═════ Material provided ═════

(** The part of [resolveRevision] under [publishMu]. *)
Definition loadRevision (ctx : option error) (kind : Identifier) (model : Datamodel) (revision : string) : thread (result compiledChart) :=
  found ← reads (chartForRevision kind revision);
  match found with
  | Some chart => mret (Ok chart)
  | None =>
      stored ← reads (λ s, match sy_storage s with
                           | None => Err ErrDefinitionNotFound
                           | Some st => st_GetDefinition ctx revision st
                           end);
      match stored with
      | Err e => mret (Err e)
      | Ok None => mret (Err ErrDefinitionNotFound)
      | Ok (Some artifact) =>
          if negb (bool_decide (da_ChartID artifact = kind))
          then mret (Err (invalidMetadata ("actor chart " +:+ quote kind +:+ " does not match revision chart " +:+ quote (da_ChartID artifact))))
          else
            match artifactCompile parseDuration jsonMarshal sha256 jsonDecode artifact (Some model) with
            | Err e => mret (Err e)
            | Ok chart =>
                match prepareChart cfg chart with
                | Err e => mret (Err e)
                | Ok _ =>
                    updates (λ s, match chartForRevision kind revision s with
                                  | Some retained => (s, if artifactEqual (artifactOf retained) artifact then Ok retained else Err ErrDefinitionCollision)
                                  | None => (retain kind revision chart s, Ok chart)
                                  end)
                end
            end
      end
  end.

Definition resolveRevision (i : nat) (ctx : option error) (kind : Identifier) (revision : string) : thread (result compiledChart) :=
  found ← reads (λ s, sy_charts s !! kind);
  match found with
  | None => mret (Err (Wrapf ("actors: chart " +:+ quote kind +:+ " was never Registered: ") ErrKindNotRegistered))
  | Some registry =>
      match cr_revisions registry !! revision with
      | Some chart => mret (Ok chart)
      | None => locked i (LPublish kind) (loadRevision ctx kind (cr_datamodel registry) revision)
      end
  end.

(** An actor of this process that can still execute the revision. *)
Definition referencedLocally (revision : string) (s : System) : bool :=
  existsb (λ name, match sy_table s !! name with
                   | Some e => ae_initialized e && bool_decide (ae_revision e = revision) && negb (ae_terminal e)
                   | None => false
                   end) (names s).

Definition collectError (kind : Identifier) (revision : string) : error :=
  Wrapf ("actors: CollectDefinition chart " +:+ quote kind +:+ " revision " +:+ quote revision +:+ ": ") ErrCurrentDefinition.

(** Whether there is anything to collect. *)
Definition collectible (ctx : option error) (kind : Identifier) (revision : string) (retained : bool) : thread (result bool) :=
  if retained then mret (Ok true)
  else
    reads (λ s, match sy_storage s with
                | None => Ok false
                | Some st =>
                    match st_GetDefinition ctx revision st with
                    | Err e => Err (Wrapf ("actors: CollectDefinition: inspect revision " +:+ quote revision +:+ ": ") e)
                    | Ok (Some artifact) => Ok (bool_decide (da_ChartID artifact = kind))
                    | Ok None => Ok false
                    end
                end).

Definition deleteStored (ctx : option error) (revision : string) : thread (result DefinitionDeleteResult) :=
  updates (λ s, match sy_storage s with
                | None => (s, Ok DefinitionDeleted)
                | Some st =>
                    match st_DeleteDefinition ctx revision st with
                    | Ok (st, r) => (sys_storage (Some st) s, Ok r)
                    | Err e => (s, Err (Wrapf ("actors: CollectDefinition: delete revision " +:+ quote revision +:+ ": ") e))
                    end
                end).

(** [delete(registry.revisions, revision)], unless it has become current. *)
Definition dropRevision (kind : Identifier) (revision : string) (result_ : DefinitionDeleteResult) : thread (result DefinitionDeleteResult) :=
  updates (λ s, match sy_charts s !! kind with
                | Some registry =>
                    if decide (cr_current registry = revision) then (s, Err (collectError kind revision))
                    else (sys_charts (<[kind := mkRegistry _ (cr_datamodel registry) (cr_current registry) (delete revision (cr_revisions registry))]>
                                        (sy_charts s)) s, Ok result_)
                | None => (s, Err (collectError kind revision))
                end).

(** What [CollectDefinition] does while it holds [publishMu]. *)
Definition collectLocked (ctx : option error) (kind : Identifier) (revision : string) : thread (result DefinitionDeleteResult) :=
  found ← follows (λ s, sy_charts s !! kind);
  if decide (cr_current found = revision) then mret (Err (collectError kind revision))
  else
    go ← collectible ctx kind revision (present (cr_revisions found !! revision));
    match go with
    | Err e => mret (Err e)
    | Ok false => mret (Ok DefinitionNotFound)
    | Ok true =>
        referenced ← reads (referencedLocally revision);
        if (referenced : bool) then mret (Ok DefinitionReferenced)
        else
          r ← deleteStored ctx revision;
          match r with
          | Err e => mret (Err e)
          | Ok DefinitionReferenced => mret (Ok DefinitionReferenced)
          | Ok r => dropRevision kind revision r
          end
    end.

Definition CollectDefinition (i : nat) (ctx : option error) (kind : Identifier) (revision : string) : thread (result DefinitionDeleteResult) :=
  found ← reads (λ s, sy_charts s !! kind);
  match found with
  | None => mret (Err (Wrapf ("actors: CollectDefinition: chart " +:+ quote kind +:+ " was never Registered: ") ErrKindNotRegistered))
  | Some _ => locked i (LPublish kind) (collectLocked ctx kind revision)
  end.


(** ** Spawn *)

Definition durabilityError (name : Identifier) (durable : bool) : error :=
  Wrapf ("actors: " +:+ quote name +:+ " durability is fixed at its first Spawn (durable=" +:+ (if durable then "true" else "false") +:+ "): ")
    ErrDurabilityMismatch.
Definition kindError (name kind want : Identifier) : error :=
  Wrapf ("actors: " +:+ quote name +:+ " was spawned as kind " +:+ quote kind +:+ ", not " +:+ quote want +:+ ": ") ErrKindMismatch.
Definition spawnError (name : Identifier) (e : error) : error := Wrapf ("actors: Spawn " +:+ quote name +:+ ": ") e.

Definition newEntry (name kind : Identifier) (revision : string) (durable : bool) (now : Z) : actorEntry :=
  if durable then mkActorEntry name kind "" "" zeroTime true false false false false 0 residencyPagedOutCode false None 0
  else mkActorEntry name kind revision name now false true false false false 0 residencyPagedOutCode false None 0.

(** One critical section of [tableMu]. *)
Definition entryFor (name kind : Identifier) (revision : string) (durable : bool) (s : System) : System * option error :=
  if sy_stopped s then (s, Some (Wrapf "actors: Spawn: " ErrSystemStopped))
  else
    match sy_table s !! name with
    | Some e =>
        if negb (ae_initialized e) then
          (s, if Bool.eqb (ae_durable e) durable then None else Some (durabilityError name (ae_durable e)))
        else if negb (bool_decide (ae_kind e = kind)) then (s, Some (kindError name (ae_kind e) kind))
        else (s, if Bool.eqb (ae_durable e) durable then None else Some (durabilityError name (ae_durable e)))
    | None =>
        let s := sys_table (<[name := newEntry name kind revision durable (sy_now s)]> (sy_table s)) s in
        let s := sys_actorIDsDirty true (sys_actorIDs (sy_actorIDs s ++ [name]) s) in
        (if durable then s else notifyDiscovered cfg name s, None)
    end.

Definition prepareDurableEntry (name kind : Identifier) (s : System) : option (System * option error) :=
  e ← sy_table s !! name;
  Some (if ae_initialized e then (s, if decide (ae_kind e = kind) then None else Some (kindError name (ae_kind e) kind))
        else (updateEntry name (en_kind kind) s, None)).

Definition validateSpawnMetadata (m : ActorMetadata) (name kind : Identifier) : result unit :=
  _ ← fail_if (negb (bool_decide (am_ActorID m = name)))
        (invalidMetadata ("storage returned actor ID " +:+ quote (am_ActorID m) +:+ " for " +:+ quote name));
  _ ← fail_if (negb (bool_decide (am_ChartID m = kind))) (kindError name (am_ChartID m) kind);
  _ ← fail_if (negb (am_Durable m)) ErrDurabilityMismatch;
  _ ← fail_if (bool_decide (am_Lifecycle m = ActorLifecycleTerminal)) ErrActorTerminal;
  metadataValidate m.
Lemma notActivating_stable i X n : LEntry n ∈ X → Stable i X (notActivating n).
Proof using Type.
  intros Hn j c c' Hj _ _ HG [Hl H]. unfold notActivating in *. destruct (co_activating c' !! n) as [x|] eqn:E; [|done].
  apply (gu_activating _ _ _ HG) in E as [E|[_ E]]; [congruence|]. rewrite (Hl _ Hn) in E. congruence.
Qed.
Lemma notResident_stable i X n : LEntry n ∈ X → Stable i X (notResident n).
Proof using Type.
  intros Hn j c c' Hj _ _ HG [Hl H]. unfold notResident, instanceIn in *. destruct (co_table c' !! n) as [e'|] eqn:E'; [|done].
  destruct (co_table c !! n) as [e|] eqn:E; cbn in *.
  - destruct (gu_table _ _ _ HG n e E) as (x & Hx & Hf). rewrite E' in Hx. injection Hx as <-. destruct (decide (ec_instance e' = ec_instance e)) as [->|Hne]; [done|].
    apply (fr_instance _ _ _ _ _ Hf) in Hne. rewrite (Hl _ Hn) in Hne. congruence.
  - by destruct (gu_new _ _ _ HG n e' E E') as (_ & ? & _).
Qed.

(** The table of entries, all that [entryOf] reads. *)
Lemma entryOf_core n (s : System) e : sy_table s !! n = Some e → co_table (core s) !! n = Some (coreOf e).
Proof using Type. intros He. cbn. by rewrite lookup_fmap, He. Qed.

Section evicting.
Context (i : nat) (X : gset lock) (P : sysCore → Prop) `{!Stable i X P} `{!Calm P}.
#[local] Abbreviation knows s := (own i X P (core s)).

#[local] Instance more_locks l : Stable i ({[l]} ∪ X) P.
Proof using Stable0. eapply Stable_more; [|done]. by apply union_subseteq_r. Qed.

Lemma wp_pageOut n Q s : LEntry n ∈ X → knows s → (∀ s, I s → knows s → notResident n (core s) → Q () s) → wp i (pageOut cfg n) Q s.
Proof using All.
  intros Hn Hs HQ. unfold pageOut. apply (wp_own i X P); [done|done|]. intros s1 s2 b H1 K1 [= <- <-].
  set (f := en_instance None). assert (core (updateEntry n f s1) = match co_table (core s1) !! n with
    Some e => setEntry n (mkEntryCore (ec_kind e) (ec_revision e) (ec_sessionID e) (ec_durable e) (ec_initialized e) (ec_terminal e) None) (core s1) | None => core s1 end) as E.
  { by apply core_alterEntry. }
  assert (action_ok i s1 (updateEntry n f s1) ∧ calm (core s1) (core (updateEntry n f s1)) ∧ notResident n (core (updateEntry n f s1)) ∧
          co_locks (core (updateEntry n f s1)) = co_locks (core s1)) as (Hok & Hc & Hr & Hlk).
  { unfold action_ok, I, G. rewrite E. destruct (co_table (core s1) !! n) as [e|] eqn:He.
    - set (e' := mkEntryCore _ _ _ _ _ _ _). assert (frozen i (core s1) n e e') as Hf.
      { split; cbn; auto; try congruence; first [by intros []|intros _; by apply K1]. }
      destruct (step_entry ok cfg i n e e' (core s1)) as [? ?]; [done|done|done|done|by left|by right|]. split_and!; [done|done|..].
      + apply (calm_setEntry n e); [done|]. by split; auto.
      + unfold notResident. rewrite instanceIn_setEntry. by rewrite decide_True.
      + done.
    - split_and!; [done|apply Guar_refl|reflexivity| |done]. unfold notResident, instanceIn. by rewrite He. }
  split; [done|]. pose proof (notResident_stable i X n Hn) as HS.
  apply (wp_writes_quiet i X (λ c, P c ∧ notResident n c)).
  - apply _.
  - destruct K1 as [Hl Hp]. split; [by rewrite Hlk|]. split; [by eapply calm_keeps|done].
  - intros s3. apply core_notifyResidency.
  - intros s3 H3 [Hl [Hp Hres]]. by apply HQ.
Qed.

Lemma wp_evictLocked ctx n Q s : LEntry n ∈ X → knows s → (∀ r s, I s → knows s → (r = None → notResident n (core s)) → Q r s) →
  wp i (evictLocked cfg ctx n) Q s.
Proof using All.
  intros Hn Hs HQ. unfold evictLocked. pose proof (notResident_stable i X n Hn) as HS. apply (wp_follows i X P); [done|done|]. intros s1 e H1 K1 He.
  destruct (ae_instance e) as [act|] eqn:Ei.
  - apply (wp_reads i X P); [done|done|]. intros s2 H2 K2. destruct (instanceFinished act s2).
    + apply (wp_Stop_ i X P); [done|]. intros r s3 H3 K3. apply wp_bind, wp_pageOut; [done|done|]. intros s4 H4 K4 Hr. by apply HQ.
    + apply (wp_Checkpoint_ i X P); [done|]. intros [err|] s3 H3 K3; [by apply HQ|]. apply wp_bind, wp_pageOut; [done|done|]. intros s4 H4 K4 Hr. by apply HQ.
  - apply HQ; [done|done|]. intros _. unfold notResident. rewrite <- instanceOf_core. unfold instanceOf. by rewrite He.
Qed.

Lemma wp_tryAcquire {A} l (k : bool → thread A) Q s : knows s →
  (∀ s, I s → l ∉ X → own i ({[l]} ∪ X) P (core s) → (∀ n, l = LEntry n → notActivating n (core s)) → wp i (k true) Q s) →
  (∀ s, I s → knows s → wp i (k false) Q s) → wp i (tryAcquire i l ≫= k) Q s.
Proof using All.
  intros Hs Ht Hf. apply (wp_own i X P); [done|done|]. intros s1 s2 b H1 H2 H3. injection H3 as H3. destruct (sy_locks s1 !! l) as [j|] eqn:E.
  { injection H3 as <- <-. split; [by apply quiet_ok|by apply Hf]. }
  injection H3 as <- <-. assert (action_ok i s1 (sys_locks (<[l:=i]> (sy_locks s1)) s1)) as Hok by (apply (step_acquire ok cfg i l (core s1)); done).
  split; [done|]. destruct H2 as [Hx Hp]. apply Ht; [apply Hok|..].
  - intros Hin. apply Hx in Hin. cbn in Hin. congruence.
  - split; [|by apply (calm_keeps (core s1)); [split; try done; apply calm_preorder|]].
    intros l' [->%elem_of_singleton|Hl']%elem_of_union; cbn; [apply lookup_insert_eq|].
    destruct (decide (l = l')) as [->|]; [apply lookup_insert_eq|]. rewrite lookup_insert_ne by done. by apply Hx.
  - intros n ->. unfold notActivating. cbn. apply eq_None_not_Some. intros [j Hj]. apply (inv_activating _ _ _ H1) in Hj. cbn in Hj. congruence.
Qed.
End evicting.

(** ** Critical sections *)

(** While [entry.mu] of an actor is held by a goroutine that does not activate
    it, nobody does. *)
Definition freeLock (l : lock) (c : sysCore) : Prop := match l with LEntry n => notActivating n c | _ => True end.
(** The body of an entry's goroutine: without an error, the entry is at rest. *)
Definition stopBody (n : Identifier) (ctx : option error) : thread (option error) :=
  e ← entryOf n;
  match ae_instance e with
  | None => mret None
  | Some act =>
      if ae_durable e then evictLocked cfg ctx n
      else
        err ← Stop_ act ctx;
        match err with
        | Some err => mret (Some err)
        | None => pageOut cfg n ≫= λ _, mret None
        end
  end.

Lemma wp_stopBody i X n ctx Q s : LEntry n ∈ X → I s → own i X (λ c, stopped c ∧ notActivating n c) (core s) →
  (∀ r s, I s → own i X (λ c, stopped c ∧ notActivating n c) (core s) → (r = None → notResident n (core s)) → Q r s) → wp i (stopBody n ctx) Q s.
Proof using AL IN.
  intros Hn Hi Hs HQ. unfold stopBody. pose proof (notActivating_stable ok cfg i X n Hn) as HSn. set (P := λ c, stopped c ∧ notActivating n c) in *.
  assert (Stable i X P) as HS by apply _. apply (wp_follows ok cfg i X P); [done|done|]. intros s1 e H1 K1 He. destruct (ae_instance e) as [act|] eqn:Ei.
  - destruct (ae_durable e); [by apply (wp_evictLocked ok cfg i X P)|]. apply (wp_Stop_ ok cfg i X P); [done|]. intros [err|] s2 H2 K2; [by apply HQ|].
    apply wp_bind. apply (wp_pageOut ok cfg i X P); [done|done|]. intros s3 H3 K3 Hr. by apply HQ.
  - apply HQ; [done|done|]. intros _. unfold notResident. rewrite <- instanceOf_core. unfold instanceOf. by rewrite He.
Qed.

(** A change of one stop call that loses no entry. *)
Lemma updateStop_ok i k f (s : System) : I s → stopped (core s) →
  (∀ y, sy_stops s !! k = Some y → sc_errs (f y) = [] → sc_errs y = [] ∧ ∀ n, n ∈ sc_waiting y ∨ n ∈ sc_running y →
     settled (core s) n ∨ n ∈ sc_waiting (f y) ∨ n ∈ sc_running (f y)) → action_ok ok cfg i s (updateStop k f s).
Proof using Type.
  intros Hs Hst Hf. apply (step_stops ok cfg i (alter f k (sy_stops s)) (core s)); [done|done|]. intros k' y Hy Herr n Hn.
  destruct (decide (k = k')) as [<-|Hne].
  - rewrite lookup_alter_eq in Hy. destruct (sy_stops s !! k) as [y0|] eqn:E; [|done]. injection Hy as <-. destruct (Hf y0 eq_refl Herr) as [Herr0 Hin].
    destruct (inv_stops _ _ _ Hs k y0 E) as [_ H]. destruct (H Herr0 n Hn) as [?|?]; [by left|]. by apply Hin.
  - rewrite lookup_alter_ne in Hy by done. destruct (inv_stops _ _ _ Hs k' y Hy) as [_ H]. by apply H.
Qed.

Lemma stopEntry_safe i k n : safe i (stopEntry cfg i k n).
Proof using AL IN.
  intros s Hs. unfold stopEntry. apply (wp_own ok cfg i ∅ calmly); [apply _|done|]. intros s1 s2 ctx H1 _ H.
  destruct (sy_stops s1 !! k) as [c|] eqn:Ek; [|done]. cbn in H. case_decide as Hin; [|done]. injection H as <- <-.
  destruct (inv_stops _ _ _ H1 k c Ek) as [Hstop _]. set (f := λ c : stopCall, _).
  assert (action_ok ok cfg i s1 (updateStop k f s1)) as Hok.
  { apply updateStop_ok; [done|done|]. intros y Hy Herr. split; [done|]. intros m Hm. right. cbn. destruct (decide (m = n)) as [->|Hne]; [right; by left|].
    destruct Hm; [left; by apply list_elem_of_filter|right; by right]. }
  split; [done|]. apply wp_bind. change (wp i (locked i (LEntry n) (stopBody n (sc_ctx c))) (λ err, wp i (writes (updateStop k (λ c, mkStop (sc_ctx c) (sc_waiting c)
    (filter (λ m, m ≠ n) (sc_running c)) (sc_errs c ++ match err with Some e => [e] | None => [] end)))) (λ _ _, True)) (updateStop k f s1)).
  apply (wp_locked ok cfg i ∅ stopped (LEntry n) _ (λ r c, stopped c ∧ (if r is None then atRest n c else True))); [apply _|apply _|..].
  - intros [|]; apply _.
  - intros [|]; apply _.
  - split; [by intros l ?%elem_of_empty|done].
  - intros s3 H3 _ K3. apply (wp_stopBody i ({[LEntry n]} ∪ ∅)); [apply entry_lock|done|done|]. intros r s4 H4 [Hl [Hst Hna]] Hr. split; [done|]. split; [done|].
    split; [|done]. split; [done|]. destruct r; [done|]. split; [done|]. split; [by apply Hr|done].
  - intros err s3 H3 K3. apply (wp_own ok cfg i ∅ (λ c, stopped c ∧ (if err is None then atRest n c else True))); [destruct err; apply _|done|].
    intros s4 s5 [] H4 [_ [Hst Hr]] [= <-]. split; [|done]. apply updateStop_ok; [done|done|]. cbn. intros y Hy [He1 He2]%app_nil. split; [done|].
    destruct err; [done|]. intros m [Hm|Hm]; [by right; left|]. destruct (decide (m = n)) as [->|Hne]; [left; by destruct Hr|]. right. right. by apply list_elem_of_filter.
Qed.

═════

■ **What the task requires**
The lines to return are those in the material above that hold "residencyPagedOutCode".

■ **Written solution**
  if durable then mkActorEntry name kind "" "" zeroTime true false false false false 0 residencyPagedOutCode false None 0
  else mkActorEntry name kind revision name now false true false false false 0 residencyPagedOutCode false None 0.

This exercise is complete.